Nejat Ağırnaslı’nın mektubunda kurduğu şu cümleler Mehmet Pişkin’in intihar notunda söyledikleriyle nasıl da örtüşüyor baksanıza:

“Şimdi tıpkı Peter Pan gibi Neverland’e gidiyorum, asla büyümemek üzere… Türkiye’nin batısında sıradan emekçi insanların hayatını büyüleyecek, sıradan kahramanlar çıkaracak büyük bir çıkışın tohumlarını, hakikat arayışçılığının öncü ve artçı örgütünü yaratmanız dileğiyle…”

“Ne alakası var, Mehmet Pişkin ‘partilerken’ Nejat Ağırnaslı devrim mücadelesi veriyordu” diye mi düşüneceğiz?
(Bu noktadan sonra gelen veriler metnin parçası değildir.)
Lemma keeps_pread {S R A} (f : S → R) (g : S → result A) : keeps f (pread g).
Proof. by intros s. Qed.

Lemma keeps_praise {S R A} (f : S → R) e : keeps f (@praise S A e).
Proof. by intros s. Qed.

Lemma keeps_filter_prog {S R A} (f : S → R) (p : A → prog S bool) l :
  (∀ x, keeps f (p x)) → keeps f (filter_prog p l).
Proof.
  intros Hp. induction l as [|x l IH]; [by intros s|]. cbn [filter_prog].
  apply keeps_bind; [done|]. intros b. apply keeps_bind; [done|]. by intros r s.
Qed.

Create HintDb sink_frames.

Ltac keep_steps :=
  repeat first
    [ solve [eauto 1 with sink_frames] | apply keeps_derived | apply keeps_pread | apply keeps_praise | apply keeps_ret | apply keeps_get
    | apply keeps_in_store | apply keeps_attempt | assumption
    | apply keeps_bind; [|intros ?] | progress intros | case_match ].

Section Sink.
  Context `{Sha256} (channel : string).

Lemma transition_sources e x t n ev wk : keeps sources (transition e x t n ev wk).
Proof.
  unfold transition. destruct x as [|y x]; [by intros s|]. apply keeps_write. intros s0 b s'. cbv zeta.
  destruct (effect_row_of e s0); [|by intros [= _ <-]]. destruct (negb _); [by intros [= _ <-]|].
  destruct (validate_transition _ _ _ _ _); [|done]. cbn [rbind]. destruct (negb _); [by intros [= _ <-]|].
  intros [= _ <-]. unfold commit_transition. by repeat case_match.
Qed.

Lemma bump_sources t x n : keeps sources (bump_turn_revision t x n).
Proof.
  unfold bump_turn_revision. apply keeps_bind; [|by intros [[?|] ?]].
  apply keeps_write. intros s a s' Hx. repeat (case_match; try done); by injection Hx as _ <-.
Qed.

Lemma cancel_sources t r n why : keeps sources (cancel_stale_effects t r n why).
Proof.
  unfold cancel_stale_effects. apply keeps_bind; [by intros s|]. intros ids.
  apply keeps_filter_prog. intros x. apply transition_sources.
Qed.

#[local] Hint Resolve transition_sources bump_sources cancel_sources : sink_frames.

Lemma invalidate_turn_sources iv t th p ch chat clock : keeps sources (invalidate_turn iv t th p ch chat clock).
Proof. unfold invalidate_turn, actor_correction, correct_turn. keep_steps. Qed.

#[local] Hint Resolve invalidate_turn_sources : sink_frames.

Lemma invalidate_sources iv kind payload clock :
  keeps (sources ∘ sw_store) (invalidate_signal channel iv kind payload clock).
Proof. unfold invalidate_signal, apply_invalidation. keep_steps. Qed.

Lemma project_events event moment : keeps events (project_source_revocation event moment).
Proof.
  assert (∀ row s u s', ensure_row_authority row s = Ok (u, s') → events s' = events s) as He.
  { intros row s u s'. unfold ensure_row_authority. destruct (authority_of _ _ _); [by intros [= _ <-]|].
    destruct (event_from_row row); [|done]. cbn [rbind]. by intros [= _ <-]. }
  assert (∀ id rows acc s acc' s', revoke_candidates id moment acc rows s = Ok (acc', s') → events s' = events s) as Hr.
  { intros id rows. induction rows as [|row rows IH]; intros acc s acc' s'; cbn [revoke_candidates]; [by intros [= _ <-]|].
    unfold tbind, revoke_candidate. destruct (ensure_row_authority row s) as [[u s1]|] eqn:E; [|done].
    apply He in E as <-. cbn [rbind]. by destruct (is_revoked _ _ s1); intros ->%IH. }
  unfold project_source_revocation. repeat (case_match; [by intros s|]). apply keeps_write.
  intros s a s'. cbv zeta. destruct (List.last _ None) as [prior|]; [|by intros [= _ <-]].
  destruct (_ =?s _); [|apply Hr]. unfold inherit_audience.
  destruct (ensure_row_authority prior s) as [[u s1]|] eqn:E; [|done]. apply He in E as <-. cbn [rbind].
  destruct (authority_of _ _ s1); cbn [rbind]; [|by intros [= _ <-]]. by intros ->%Hr.
Qed.

(** ** Capturing *)

(** A journaled event is found under its key. *)
Lemma append_stored key id tr p now acc dir rev aud s eid s' :
  append_event key id tr p now acc dir rev aud s = (Ok eid, s') →
  ∃ row, row ∈ events s' ∧ ev_event_id row = eid ∧ ev_event_key row = key.
Proof.
  unfold append_event. destruct (negb _); [done|].
  destruct (coerce_event _ _ _ _ _ _ _ _ _) as [e|] eqn:Ec; [|done].
  apply coerce_event_wf in Ec as (_ & Hk & Hi). unfold write.
  destruct (append_event_connection e s) as [[i s1]|] eqn:E; [|done]. intros [= -> ->].
  pose proof (append_frame e s eid s' E) as Hf. unfold append_event_connection in E. rewrite Hk in E, Hf.
  destruct (by_id ev_event_key key (events s)) as [row|] eqn:Eb.
  - apply by_id_Some_inv in Eb as [Hin Hkey]. destruct Hf as [Hf|(Hf & _)]; [|done].
    exists row. rewrite Hf. split; [done|]. split; [|done]. repeat (case_match; try done); by injection E as <- _.
  - destruct (row_exists _ _); [done|]. injection E as Heid Hs. destruct Hf as [Hf|(_ & _ & Hf)].
    + exfalso. assert (length (events s') = S (length (events s))) as Hl.
      { rewrite <- Hs, (proj1 (ensure_authority_frame e _)), record_relations_events.
        unfold insert_row. cbn. rewrite length_app. cbn. lia. }
      rewrite Hf in Hl. lia.
    + exists (event_row_of e). rewrite Hf, elem_of_insert_row. split; [by right|]. by rewrite <- Heid, <- Hk.
Qed.

Lemma or_own_given o own : blank o = false → ∃ s, o = Some s ∧ or_own o own = s.
Proof.
  destruct o as [s|]; [|done]. cbn. intros Hb%negb_false_iff. exists s. split; [done|].
  destruct (str_true s) eqn:E; [done|]. unfold str_true in E. apply negb_false_iff, str_eqb_eq in E as ->. done.
Qed.

Lemma map_signal_key payload kind a sig :
  blank (ma_event_id a) = false → blank (ma_event_key a) = false →
  map_signal channel payload kind a = Ok (Some sig) →
  ma_event_id a = Some (js_event_id sig) ∧ ma_event_key a = Some (js_event_key sig).
Proof.
  intros Hi Hk. unfold map_signal. destruct (negb _); [done|]. destruct (chat_of payload) as [chat|]; [|done].
  destruct (map_kind _ _ _ _ _) as [[s|]|]; [|done..]. cbn [rbind]. intros [= <-]. unfold with_args. cbn.
  destruct (or_own_given _ (js_event_id s) Hi) as (x & Hx & ->).
  destruct (or_own_given _ (js_event_key s) Hk) as (y & Hy & ->). done.
Qed.

Lemma map_kind_kind payload kind chat strict s :
  kind ∈ SIGNAL_KINDS → map_kind channel payload kind chat strict = Ok (Some s) → js_kind s = kind.
Proof.
  intros Hk. unfold map_kind, map_message, map_edit, map_delete, map_reaction, map_group_metadata, map_membership,
    map_receipt, refuse, SIGNAL_KINDS in *. cbv zeta.
  repeat match goal with
  | |- context [rbind ?x _] => destruct x; cbn [rbind]; try done
  | |- (if ?k =?s ?c then _ else _) = _ → _ => destruct (k =?s c) eqn:?
  | |- (if str_in ?k ?c then _ else _) = _ → _ => destruct (str_in k c) eqn:?
  | |- match ?x with _ => _ end = _ → _ => destruct x; try done
  | |- (if ?x then _ else _) = _ → _ => destruct x; try done
  end; intros Hx; first [discriminate Hx|apply make_signal_ok in Hx as (Hj & _); rewrite Hj];
    try (symmetry; by apply str_eqb_eq); try done.
  all: set_unfold in Hk; by destruct_or? Hk; subst.
Qed.

Lemma map_signal_kind payload kind a sig : map_signal channel payload kind a = Ok (Some sig) → js_kind sig = kind.
Proof.
  unfold map_signal. destruct (negb _) eqn:En; [done|]. apply negb_false_iff, str_in_spec in En.
  destruct (chat_of payload) as [chat|]; [|done].
  destruct (map_kind _ _ _ _ _) as [[s|]|] eqn:Ek; [|done..]. cbn [rbind]. intros [= <-].
  by apply map_kind_kind in Ek.
Qed.

Lemma check_identity_ok sig stored s u s' :
  check_identity sig stored s = (Ok u, s') →
  s' = s ∧ (js_kind sig ∉ ["membership_change"; "membership_snapshot"] → stored = js_event_id sig).
Proof.
  unfold check_identity. cbv zeta. destruct (str_in _ _) eqn:E.
  - apply str_in_spec in E. unfold pbind, pread. destruct (same_stored _ _ _) as [[]|]; try done.
    by intros [= _ <-].
  - destruct (stored =?s _) eqn:Es; [|done]. apply str_eqb_eq in Es. by intros [= _ <-].
Qed.

(** What [capture] does after the append. *)
Definition after_append (sk : SignalJournalSink) (kind : string) (payload : dict) (strict : bool)
    (sig : JournalSignal) (stored : string) (clock : nat → Z) : prog sink_world (option string) :=
  do* (if str_in kind ["edit"; "delete"] then
         let* revoked := in_store (project_revocation sig strict (clock 1%nat)) in
         invalidate_statement_sources sk revoked kind
       else pret tt) in
  do* (if strict then pret tt else sink_invalidate channel sk kind payload (λ i, clock (2 + i)%nat)) in
  pret (Some stored).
Mehmet Pişkin’in eğlenceli ortamlarda çekilmiş fotoğraf ve videoları onun, hayatı, Nejat Ağırnaslı’dan daha az sorguladığını göstermez ki; sadece değişime daha az inandığını gösterir. Günün sonunda ise tam da Nejat Ağırnaslı’nın ifade ettiği şekliyle, “tercihlerin” hayattaki belirleyiciliğini… Bakıldığında, her ikisi de farklı yollardan Ranciere’in dile getirdiği özneleşme halinin örnekleri gibiler: Yalnızca bir kimlik iddiasında bulunarak değil, başka bir kimlik tarafından verilen kimliğin reddi yoluyla özneleşme.
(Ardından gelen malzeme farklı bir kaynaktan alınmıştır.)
Lemma of_effect_spec i r : of_effect i r = true ↔ dr_effect_id r = i.
Proof. apply String.eqb_eq. Qed.

(** The effect a call brings evidence for. *)
Definition op_evidence (op : delivery_op) : option string :=
  match op with OpAccept _ i _ | OpDeliver _ i _ => Some i | _ => None end.

(** A change of the rows of one effect, which evidence alone charges. *)
Definition moves (evidence : option string) (now : Z) (t t' : list reservation_row) : Prop :=
  ∃ i f, t' = update (of_effect i) f t
  ∧ (∀ r, r ∈ t → of_effect i r = true →
          row_step now r (f r) ∧ (charged (dr_state (f r)) = true → dr_state (f r) = dr_state r ∨ evidence = Some i))
  ∧ (∀ r q, r ∈ t → q ∈ t → shared r = shared q → shared (f r) = shared (f q)).

(** A new delivery: rows for one effect nobody had. *)
Definition opens (a : reserve_args) (now : Z) (t t' : list reservation_row) : Prop :=
  ∃ i p lane origin news, t' = t ++ news
  ∧ p = py_strip (rv_proposal_id a) ∧ lane = or_default (rv_lane a) "production"
  ∧ (∀ r, r ∈ t → dr_effect_id r ≠ i)
  ∧ (∀ r, r ∈ t → dr_channel r = rv_channel a → dr_chat_id r = rv_chat_id a → dr_lane r = lane → dr_proposal_id r ≠ p)
  ∧ (∀ r, r ∈ news → ∃ e, e ∈ rv_limits a ∧ r = new_reservation a p i lane origin now e)
  ∧ (∀ c, (rowcount (λ r, dr_category r =?s c) news ≤ 1)%nat).

Lemma row_step_identity now r r' : row_step now r r' → dr_identity r' = dr_identity r.
Proof. by intros [? _]. Qed.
Gelinen noktada soru şu: Nejat Ağırnaslı’nın sergilediği politik duruşu takip etmek, Mehmet Pişkin’lerin intiharlarının önüne geçebilmek noktasında da bir direnç noktası olabilir mi? Açık ki yapısal bir sorun söz konusu ve bunun temelinde gerçeğin olasılıksızlık görüntüsüyle dayatılması yatıyor. Bu olasılıksızlık, kapitalist-militarist sistemin teknik olasılıksızlık söylemi tarafından besleniyor. Günün sonunda ise bu düşünsel bir sorun olarak beliriyor. İşte Suphi Nejat Ağırnaslı’yı ölüme götüren inanç ve inancına sağlam bir zemin oluşturan praksis felsefesi, bu sorunu aşabilmek, sistemi dönüştürmek ve dolayısıyla “hayatta kalmak” noktasında sahiplenilmelidir. Bilindiği gibi, Nejat Ağırnaslı’nın çevirdiği kitaplar arasında, L. Auguste Blanqui’nin Devrimci Teorileri de bulunuyor. Blanqui’nin 19. yüzyıl Fransa’sında yargılandığı mahkemede mesleğini soran savcıya “proleter” şeklinde cevap verirken sergilediği sarsıcı ve dönüştürücü tavır, alternatif politika biçimleri adına oldukça önemli bir örnek olarak bugün de karşımızda duruyor. Geçen haftalar boyunca defalarca okuduğum mektubunda, Nejat’tan duyduğum öncelikli mesaj budur: Alternatif politika biçimleri geliştirmenin gerekliliği. Çünkü imkansızın vaadi olmaksızın toplumsal değişim mümkün olmayacak. Nejat da bu nedenle "hayal gücü iktidara" diye bitirmemiş miydi mektubunu?

Not: Bu yazı, Duvar Dergisi'nin 18. sayısında yayımlanmıştır.